Goal of the exercise -> The entries below contain a line with "λ e, if bool_decide" and a line with "sub-document is an". Quote exactly those two lines and all lines between them.

───

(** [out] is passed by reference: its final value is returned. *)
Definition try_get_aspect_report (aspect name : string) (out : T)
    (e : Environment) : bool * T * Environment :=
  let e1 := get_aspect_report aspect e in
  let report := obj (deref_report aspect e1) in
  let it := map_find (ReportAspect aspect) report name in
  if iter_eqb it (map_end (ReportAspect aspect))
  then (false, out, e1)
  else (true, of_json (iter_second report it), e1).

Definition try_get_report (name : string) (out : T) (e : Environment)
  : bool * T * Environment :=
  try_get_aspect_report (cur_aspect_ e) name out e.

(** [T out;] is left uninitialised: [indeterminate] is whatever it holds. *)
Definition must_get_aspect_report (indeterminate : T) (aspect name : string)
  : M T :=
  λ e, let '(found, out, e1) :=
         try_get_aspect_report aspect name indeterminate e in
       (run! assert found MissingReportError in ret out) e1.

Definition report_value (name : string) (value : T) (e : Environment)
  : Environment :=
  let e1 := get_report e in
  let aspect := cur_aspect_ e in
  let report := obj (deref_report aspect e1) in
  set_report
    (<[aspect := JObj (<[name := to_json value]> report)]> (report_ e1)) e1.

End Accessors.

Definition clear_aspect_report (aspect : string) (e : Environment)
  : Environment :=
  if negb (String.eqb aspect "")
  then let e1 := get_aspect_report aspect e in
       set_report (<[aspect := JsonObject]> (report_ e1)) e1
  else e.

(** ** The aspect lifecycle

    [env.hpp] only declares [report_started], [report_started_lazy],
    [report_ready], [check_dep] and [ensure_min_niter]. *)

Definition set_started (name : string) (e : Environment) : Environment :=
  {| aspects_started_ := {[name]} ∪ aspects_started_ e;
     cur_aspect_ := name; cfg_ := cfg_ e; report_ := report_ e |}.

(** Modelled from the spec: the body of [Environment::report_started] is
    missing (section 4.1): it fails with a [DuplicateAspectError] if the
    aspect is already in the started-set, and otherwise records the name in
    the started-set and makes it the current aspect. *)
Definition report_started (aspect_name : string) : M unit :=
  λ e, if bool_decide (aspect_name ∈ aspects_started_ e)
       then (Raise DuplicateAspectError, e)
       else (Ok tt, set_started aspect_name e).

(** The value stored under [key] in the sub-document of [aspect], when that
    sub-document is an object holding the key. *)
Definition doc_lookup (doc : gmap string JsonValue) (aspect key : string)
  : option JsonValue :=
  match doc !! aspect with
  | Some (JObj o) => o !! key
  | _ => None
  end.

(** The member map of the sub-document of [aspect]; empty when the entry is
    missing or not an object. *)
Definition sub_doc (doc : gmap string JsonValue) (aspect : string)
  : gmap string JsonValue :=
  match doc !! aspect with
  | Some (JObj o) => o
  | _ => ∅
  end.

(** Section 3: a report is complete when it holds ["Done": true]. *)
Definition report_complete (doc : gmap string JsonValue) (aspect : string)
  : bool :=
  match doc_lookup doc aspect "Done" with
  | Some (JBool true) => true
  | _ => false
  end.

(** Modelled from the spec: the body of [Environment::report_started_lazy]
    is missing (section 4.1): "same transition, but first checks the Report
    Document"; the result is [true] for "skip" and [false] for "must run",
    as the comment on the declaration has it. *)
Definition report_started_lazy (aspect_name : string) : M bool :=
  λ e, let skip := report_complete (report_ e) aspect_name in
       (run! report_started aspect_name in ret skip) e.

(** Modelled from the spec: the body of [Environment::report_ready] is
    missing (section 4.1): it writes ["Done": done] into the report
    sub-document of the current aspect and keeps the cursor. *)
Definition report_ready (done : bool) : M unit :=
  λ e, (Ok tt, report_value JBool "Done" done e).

───

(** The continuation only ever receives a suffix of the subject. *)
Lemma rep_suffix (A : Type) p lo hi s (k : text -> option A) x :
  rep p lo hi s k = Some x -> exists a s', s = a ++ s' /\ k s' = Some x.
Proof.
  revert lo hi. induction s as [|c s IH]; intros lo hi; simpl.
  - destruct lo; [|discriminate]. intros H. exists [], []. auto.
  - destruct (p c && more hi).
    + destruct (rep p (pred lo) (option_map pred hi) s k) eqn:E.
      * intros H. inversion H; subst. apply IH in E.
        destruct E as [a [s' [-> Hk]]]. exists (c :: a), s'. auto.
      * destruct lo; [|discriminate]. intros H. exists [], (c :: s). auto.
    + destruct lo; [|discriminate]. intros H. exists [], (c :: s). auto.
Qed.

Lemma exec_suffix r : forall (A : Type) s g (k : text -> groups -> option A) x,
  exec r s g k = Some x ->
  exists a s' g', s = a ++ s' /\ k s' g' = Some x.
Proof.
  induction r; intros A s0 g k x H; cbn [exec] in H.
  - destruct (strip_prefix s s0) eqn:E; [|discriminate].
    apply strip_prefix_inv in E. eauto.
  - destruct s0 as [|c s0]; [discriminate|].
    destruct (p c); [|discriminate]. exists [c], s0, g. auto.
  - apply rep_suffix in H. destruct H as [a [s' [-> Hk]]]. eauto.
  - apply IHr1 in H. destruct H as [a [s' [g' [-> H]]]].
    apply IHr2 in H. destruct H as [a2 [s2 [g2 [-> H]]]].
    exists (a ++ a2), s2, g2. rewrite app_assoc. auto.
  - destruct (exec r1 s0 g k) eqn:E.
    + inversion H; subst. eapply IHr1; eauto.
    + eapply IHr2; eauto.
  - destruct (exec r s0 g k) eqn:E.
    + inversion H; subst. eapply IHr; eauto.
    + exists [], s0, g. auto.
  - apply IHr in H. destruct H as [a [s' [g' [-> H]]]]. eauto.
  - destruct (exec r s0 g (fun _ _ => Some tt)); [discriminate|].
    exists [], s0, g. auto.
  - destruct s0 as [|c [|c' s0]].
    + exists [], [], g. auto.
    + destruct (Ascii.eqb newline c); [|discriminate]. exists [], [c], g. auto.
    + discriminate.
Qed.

───

Solution to the problem ->
  λ e, if bool_decide (aspect_name ∈ aspects_started_ e)
       then (Raise DuplicateAspectError, e)
       else (Ok tt, set_started aspect_name e).

(** The value stored under [key] in the sub-document of [aspect], when that
    sub-document is an object holding the key. *)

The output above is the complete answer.